Auch bei Frauen scheinen die alpha-Blocker bei entsprechender Klinik eine Wirkung zu haben (z.B. neurogene BES). Die meisten Alpha-Blocker sind inzwischen als Generika erhältlich. Allerdings haben einige Alpha-Blocker die Nebenwirkung einer Blutdrucksenkung. Tamsulosin wirkt wesentlich spezifischer an den Alpha 1a Rezeptoren am Blasenhals, so daß hierbei die Wirkung auf den Blutdruck besonders gering ist. Allerding muß Tamsulosin lange vor einer Katarakt-OP abgesetzt werden!
Seitdem die alpha-Blocker als Generika kostengünstig geworden sind, zum Teil ohne Zuzahlung, und Phytopräparate vom Patienten selbst zu bezahlen aber frei verkäuflich sind, werden Sie fast nur noch von Patienten zur Selbstmedikation gekauft.
• 5-Alpha-Reduktasehemmer
5-Alpha-Reduktasehemmer (Finasterid und Dutasterid) sind Medikamente, die den Stoffwechsel der Prostata beeinflussen. Durch eine Hemmung im Testosteronstoffwechsel kommt es bei größeren Drüsen (>60ml) zu einer echten Volumenreduktion und somit einer verbesserten Miktion. Die Wirkung tritt aber erst nach einigen Wochen bis Monaten ein. Als unangenehme Nebenwirkung kann eine Verminderung der Lust und Potenz auftreten.

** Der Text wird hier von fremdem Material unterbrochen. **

Definition direct_sender (can_delete : bool) : @Sender gate_holds ledger_library :=
  @recordingDelivery gate_holds ledger_library example_events map_to_list (sample_event "U1" "m1" "report")
    (@adapter_SendReply gate_holds ledger_library (editing_platform can_delete)).

Definition send_narrated (can_delete superseded : bool) (replyKind : string) :=
  @takeOverSending gate_holds ledger_library example_events (editing_platform can_delete) map_to_list
    (sample_event "U1" "m1" "report") (@pendingRequestReplySender gate_holds ledger_library (fun _ => superseded) (direct_sender can_delete))
    report_target (report_reply replyKind) (Some (working_narrator can_delete).1) (working_narrator can_delete).2.

Lemma final_replies_are_said_once_witness :
  (reply_acts <$> [(send_narrated true false "success").1.2; (send_narrated false false "success").1.2]) =
    [[Sent report_target (progress_reply "_Reading the sheet_") "d0"; Sent report_target (report_reply "success") "d1"; Deleted "d0"];
     [Sent report_target (progress_reply "_Reading the sheet_") "d0"; Edited "d0" "Here is the report"]] /\
  exists narrator' w' id, send_narrated true false "success" = (Some narrator', w', Ok id) /\
    said (editing_platform true) (fun _ => false) report_target (report_reply "success") (Some (working_narrator true).1) id (working_narrator true).2 w'.
Proof.
  split; [vm_compute; reflexivity|].
  pose proof (@final_replies_are_said_once gate_holds ledger_library example_ledger example_ledger_laws example_events
    (editing_platform true) map_to_list (sample_event "U1" "m1" "report") _
    (@pendingRequestReplySender gate_holds ledger_library (fun _ => false) (direct_sender true))
    (pendingRequestReplySender_once _ _ _ _ (recordingDelivery_once _ _ _ _ _ (adapter_SendReply_once _)))
    report_target (report_reply "success") (working_narrator true).1 (working_narrator true).2 eq_refl ltac:(done)) as Hs.
  fold (send_narrated true false "success") in Hs.
  assert (Hok : (send_narrated true false "success").2 = Ok "d1") by (vm_compute; reflexivity).
  destruct (send_narrated true false "success") as [[[narrator'|] w'] [id|e]] eqn:Hr; [| |done|done].
  - exists narrator', w', id; split; [done|]; by destruct Hs as (_ & ? & _).
  - discriminate Hok.
Defined.

(** ** Departures *)

(** The narrator sends checkpoints through the adapter, and edits a reply into the progress
    message where it cannot be deleted, past the sender it took over: a request that a newer
    message superseded is still answered. *)
Lemma superseded_request_speaks_through_its_narrator :
  reply_acts (send_narrated true true "success").1.2 =
    [Sent report_target (progress_reply "_Reading the sheet_") "d0"; Deleted "d0"] /\
  reply_acts (send_narrated false true "success").1.2 =
    [Sent report_target (progress_reply "_Reading the sheet_") "d0"; Edited "d0" "Here is the report"] /\
  reply_acts (send_narrated true true "checkpoint").1.2 =
    [Sent report_target (progress_reply "_Reading the sheet_") "d0"; Edited "d0" "Here is the report"].
Proof. split_and!; vm_compute; reflexivity. Qed.
Lemma triple_resumePaused {A} running instruction (Q : A -> TurnWorld -> Prop) :
  own (Run_ID running) -> Run_RequesterPersonID running = personID ->
  triple ends (quiet own) (resumePausedTaskForSteer env sendReply event0 running instruction) Q.
Proof.
  intros Ho Hp; eapply triple_then; [apply (triple_reads _ _ _ (fun _ => quiet own)); by intros w Hw|]; intros taskEvents; cbn beta.
  destruct (interruptedTaskLaunchContextFromEvents _ _) as [launchContext|]; [|by apply triple_steerUnavailable].
  cbv zeta; destruct (negb _); [by apply triple_steerUnavailable|].
  eapply triple_then; [by apply triple_append|intros ?].
  eapply triple_then; [by apply triple_imports|intros importedEvent]; cbn beta; apply triple_fact; intros [Htarget _].
  eapply triple_then; [apply (triple_reads _ _ _ (fun request w => (exists s, request = interruptedTaskLaunchRequest s running taskEvents
    launchContext importedEvent (firstNonEmptyString [adapterName env; Interrupted.Platform launchContext])
    (userSteerTaskProfile (adapterName env) (Run_ID running) instruction)) /\ quiet own w)); intros w Hw; split; [by eexists|done]|].
  intros request; cbn beta; apply triple_fact; intros [s ->].
  apply triple_launches; [apply own_touched|]; destruct (steered_fields s running taskEvents launchContext importedEvent
    (firstNonEmptyString [adapterName env; Interrupted.Platform launchContext])
    (userSteerTaskProfile (adapterName env) (Run_ID running) instruction) instruction) as [Hr He].
  split_and!; cbn [plan_request plan_target plan_isMessage]; [by rewrite Hr|done|by rewrite He].
Qed.

Lemma triple_settleBusy running busyRoute :
  own (Run_ID running) -> Run_RequesterPersonID running = personID ->
  triple ends (quiet own) (settleBusyDecision env sendReply event0 running busyRoute) (fun _ => quiet own).
Proof.
  intros Ho Hp; unfold settleBusyDecision; repeat destruct (bool_decide _).
  - eapply triple_then; [by apply triple_append|intros ?; by apply triple_sendBusyReply].
  - eapply triple_then; [apply (triple_reads _ _ _ (fun _ => quiet own)); by intros w Hw|]; intros isRunning; cbn beta.
    destruct (negb isRunning); [by apply triple_resumePaused|].
    eapply triple_then; [by apply triple_append|intros ?; by apply triple_sendBusyReply].
  - eapply triple_then; [by apply triple_cancel_busy|intros ?; by apply triple_goes_on].
  - eapply triple_then; [by apply triple_cancel_busy|intros ?; by apply triple_sendBusyReply].
  - eapply triple_then; [by apply triple_cancel_busy|intros ?; by apply triple_goes_on].
  - apply triple_returns; intros w Hw; by eapply quiet_ends; [apply own_touched|].
  - apply triple_fails; intros w Hw; by eapply quiet_ends; [apply own_touched|].
Qed.

Lemma triple_settleRunning event running : event.1 = event0 ->
  own (Run_ID running) -> Run_RequesterPersonID running = personID ->
  triple ends (quiet own) (settleRunningTask env sendReply event running) (fun _ => quiet own).
Proof.
  intros He Ho Hp; eapply triple_then; [apply (triple_judges own); [done|by rewrite He]|]; intros [judgment|e]; cbn beta.
  - rewrite He; eapply triple_then; [by apply triple_append|intros ?; by apply triple_settleBusy].
  - apply triple_fails; intros w Hw; by eapply quiet_ends; [apply own_touched|].
Qed.

Lemma latestRecentlyFinished_own now event st running : only_touches own st0 st ->
  latestRecentlyFinishedConversationTask now personID event st = Some running -> own (Run_ID running).
Proof.
  intros Ht Hf; unfold latestRecentlyFinishedConversationTask in Hf; apply fst_latest_where_Some in Hf as [Hin _].
  apply (kept_own st); [done|by apply listed_run].
Qed.

Lemma triple_finished event : event.1 = event0 ->
  triple ends (quiet own) (settleFinishedTaskFollowUp env sendReply event personID) (fun _ => quiet own).
Proof.
  intros He; unfold settleFinishedTaskFollowUp; destruct (_ || _); [by apply triple_goes_on|].
  eapply triple_then; [apply (triple_reads _ _ _ (fun found w => (forall running, found = Some running -> own (Run_ID running)) /\ quiet own w));
    intros w Hw; split; [intros running Hf; eapply latestRecentlyFinished_own; [apply Hw|exact Hf]|done]|].
  intros [finished|]; cbn beta; [|apply triple_goes_on; by intros w [_ Hw]]; apply triple_fact; intros Ho; specialize (Ho _ eq_refl).
  destruct (_ || _); [by apply triple_goes_on|].
  eapply triple_then; [apply (triple_relates own); [done|by rewrite He]|]; intros relates; cbn beta.
  destruct (negb relates); [by apply triple_goes_on|]; rewrite He.
  eapply triple_then; [by apply triple_append|intros ?]; cbn beta.
  destruct (generateFinishedTaskFollowUpReply _ _ _) as [message|e];
    [|apply triple_fails; intros w Hw; by eapply quiet_ends; [apply own_touched|]].
  eapply triple_then; [apply triple_say; by right|].
  intros [id|e]; [apply triple_returns|apply triple_fails]; intros w Hw; by eapply spoken_ends; [apply own_touched|].
Qed.

(** What is open touches only the person's runs; it is theirs, but for the run a question names. *)
Lemma readOpenInteractions_own st : only_touches own st0 st ->
  only_touches own st0 (readOpenInteractions personID event0 st).1 /\
  (forall ask, open_ask_ (readOpenInteractions personID event0 st).2 = Some ask -> touched personID event0 st0 (Ask_TaskRunID ask)) /\
  (forall running, runningTask (readOpenInteractions personID event0 st).2 = Some running ->
    own (Run_ID running) /\ Run_RequesterPersonID running = personID).
Proof.
  intros Ht; unfold readOpenInteractions; destruct (latestRunningConversationTask_own event0 st) as [Hr Hown].
  destruct (latestRunningConversationTask personID event0 st) as [st1 running]; cbn in *; split_and!.
  - by eapply within_own.
  - intros ask Hask; right; by exists st, ask.
  - intros r Hr'; destruct (Hown r Hr') as [Hid Hp]; split; [by apply (kept_own st)|done].
Qed.
(** The first piece, from the start of the file. *)
Lemma first_piece content max : ValidString content = true -> 4 <= max ->
  exists q output, boundary (bytes_of content) q /\ fileReadResult content (read_at 0) max = Some output /\
    Output_Content output = slice 0 q content /\ Z.of_nat q <= max /\ (q <= String.length content)%nat /\
    (NextByte output = 0 /\ q = String.length content \/ NextByte output = Z.of_nat q /\ (0 < q < String.length content)%nat).
Proof.
  intros Hv Hmax; pose proof (length_bytes_of content) as Hlen; unfold fileReadResult; cbn [StartByte StartLine read_at]; cbn [Z.ltb Z.leb Z.compare].
  destruct (Z.of_nat (length (splitFileLines content)) =? 0) eqn:Hz.
  { apply Z.eqb_eq in Hz; destruct (splitFileLines content) eqn:Hl; [|done]; apply splitFileLines_nil in Hl as ->.
    eexists 0%nat, _; split_and!; [apply boundary_0|done|done|lia|done|by left]. }
  unfold truncateTextByBytes; rewrite (proj2 (Z.leb_gt max 0)) by lia; cbn [orb].
  destruct (Z.leb_spec (len content) max) as [Hle|Hgt].
  - eexists (String.length content), _; split_and!; [rewrite <- Hlen; apply boundary_length|done|by rewrite slice_all|done|done|by left].
  - unfold len in Hgt; destruct (longest_valid_spec (bytes_of content) (Z.to_nat max) Hv ltac:(rewrite Hlen; lia)) as (q & -> & Hb & Hq & Hmost).
    destruct (boundary_near (bytes_of content) (Z.to_nat max) Hv ltac:(rewrite Hlen; lia)) as (p & Hp & Hp1 & Hp2); specialize (Hmost p Hp Hp1).
    assert (Hs : of_bytes (take q (bytes_of content)) = slice 0 q content) by (unfold slice; by rewrite Nat.sub_0_r, drop_0).
    eexists q, _; split_and!; [done|done|done|lia|lia|right]; cbn [NextByte].
    rewrite Hs; unfold len; rewrite length_slice by lia; split; lia.
Qed.
Definition loadEditableFile (request : ToolCatalogRequest World) (patchState : filePatchState) (path : string) (w : World)
    : World * result ToolResult filePatchState :=
  match currentContents patchState !! path with
  | Some _ => (w, Ok patchState)
  | None =>
    let '(w, outcome) := runRequesterShell request
      (MkShellCommand (fileReadShellCommand path (maximumEditableTextFileBytes + 1)) "" 0 (maximumEditableTextFileBytes + fileReadShellOutputReserveBytes)) w in
    (w, match outcome with
        | Err actorFailure => Err actorFailure
        | Ok outcome =>
          match RunError outcome with
          | Some _ => Err (toolFailure outcome "read_file" "edit" path)
          | None =>
            match parseFileReadShellOutput (Stdout (Outcome_Result outcome)) with
            | None => Err (ToolFailureResult FailureExternalService "edit" "file size probe returned unreadable output")
            | Some (sizeBytes, content) =>
              if (maximumEditableTextFileBytes <? sizeBytes) || (maximumEditableTextFileBytes <? len content)
              then Err (fileExactEditFailure "edit" path (-1) 0
                "file is too large for exact edit; rewrite a smaller generated file or use a more specific workflow")
              else if negb (is_text content)
              then Err (ToolFailureResult FailureInvalidInput "edit"
                "edit supports UTF-8 text files; use a specialized document or artifact tool for binary files")
              else Ok (MkPatchState (<[path := content]> (originalContents patchState)) (<[path := content]> (currentContents patchState))
                (pathOrder patchState ++ [path])%list)
            end
          end
        end)
  end.

Definition validatePatchEdit (request : ToolCatalogRequest World) (patchState : filePatchState) (edit : filePatchEditInput) (editIndex : Z) (w : World)
    : World * result ToolResult filePatchState :=
  let path := TrimSpace (Edit_Path edit) in
  if bool_decide (path = "") then (w, Err (fileExactEditFailure "edit" "" editIndex 0 "path is required")) else
  if bool_decide (OldText edit = "") then (w, Err (fileExactEditFailure "edit" path editIndex 0 "oldText is required")) else
  let '(w, loaded) := loadEditableFile request patchState path w in
  match loaded with
  | Err failure => (w, Err failure)
  | Ok patchState =>
    let currentContent := default "" (currentContents patchState !! path) in
    (w, match applyExactOrTolerantEdit currentContent (OldText edit) (NewText edit) with
        | Err matchCount => Err (fileExactEditFailure "edit" path editIndex (Z.of_nat matchCount)
            (fileEditMatchFailureGuidance currentContent (OldText edit) matchCount))
        | Ok updatedContent =>
          Ok (MkPatchState (originalContents patchState) (<[path := updatedContent]> (currentContents patchState)) (pathOrder patchState))
        end)
  end.

Fixpoint validate_edits (request : ToolCatalogRequest World) (patchState : filePatchState) (edits : list filePatchEditInput) (editIndex : Z) (w : World)
    : World * result ToolResult filePatchState :=
  match edits with
  | [] => (w, Ok patchState)
  | edit :: edits =>
    let '(w, validated) := validatePatchEdit request patchState edit editIndex w in
    match validated with
    | Err failure => (w, Err failure)
    | Ok patchState => validate_edits request patchState edits (editIndex + 1) w
    end
  end.

Definition rollbackPatchWrites (request : ToolCatalogRequest World) (patchState : filePatchState) (writtenPaths : list string) (w : World) : World :=
  foldl (fun w path => (runRequesterFileWrite request "edit" path (default "" (originalContents patchState !! path)) w).1) w writtenPaths.

(** The paths still to write, and those written. *)
Fixpoint write_paths (request : ToolCatalogRequest World) (patchState : filePatchState) (paths writtenPaths : list string) (w : World)
    : World * option ToolResult :=
  match paths with
  | [] => (w, None)
  | path :: paths =>
    let '(w, failureResult) := runRequesterFileWrite request "edit" path (default "" (currentContents patchState !! path)) w in
    match failureResult with
    | Some failure => (rollbackPatchWrites request patchState writtenPaths w, Some failure)
    | None => write_paths request patchState paths (writtenPaths ++ [path]) w
    end
  end.

Definition writePatchState (request : ToolCatalogRequest World) (patchState : filePatchState) (w : World) : World * option ToolResult :=
  write_paths request patchState (pathOrder patchState) [] w.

Von manchen Autoren wird eine schützende Wirkung vor dem Prostatakarzinom beschrieben. Diese These ist inzwischen in Studien widerlegt worden.
Operative Therapieverfahren:
Eine Operation ist nur selten erforderlich und ist notwendig bei: wiederholten Harnsperren, Restharn, ggf. mit Beeinträchtigung der Nierenfunktion, wiederkehrenden Harnwegsinfekten, Steinen in der Harnblase oder erheblichen Veränderungen in der Blasenwand (Hochdruckblase).
Bei der operativen Therapie unterscheidet man zwischen Verfahren, die direkt Gewebe abtragen und somit eine sofortige Erleichterung beim Wasserlassen bringen und sogenannte Alternativ-Verfahren.
Die häufigste und übliche Therapieform stellt die Ausschälung der Prostata mit elektrischem Strom durch die Harnröhre dar (transurethrale Resektion der Prostata, TUR-P). Dieses Verfahren gilt als der Standard der operativen Therapie und kann durch mich im Krankenhaus (stationär) durchgeführt werden. Nachteilig ist die mögliche Blutung, deren Risiko aber durch eine neue Hochfrequenz-Technologie (Dry-Cut) minimiert werden kann.
Sehr große Drüsen (>70ml) sollten mittels einer Bauchschnitt-Operation entfernt werden. Alternativ kann die Prostata in vielen Fällen mit Finasterid geschrumpft und anschließend transurethral reseziert werden.
Weiterhin besteht die Möglichkeit, die Prostata mit LASER zu verdampfen oder abzutragen. Diese Technik wird in der Uniklinik Halle angeboten. Der (einzige) Vorteil der LASER-Vapor-TUR-P ist, daß Blutverdünner wie ASS nicht abgesetzt werden müssen.
Alternativ werden von manchen Zentren Mikrowellentherapie, Hyperthermie oder Ballonaufdehnung angeboten. Die Ergebnisse sind zum Teil ernüchternd, im besten Fall mit der TUR-P vergleichbar.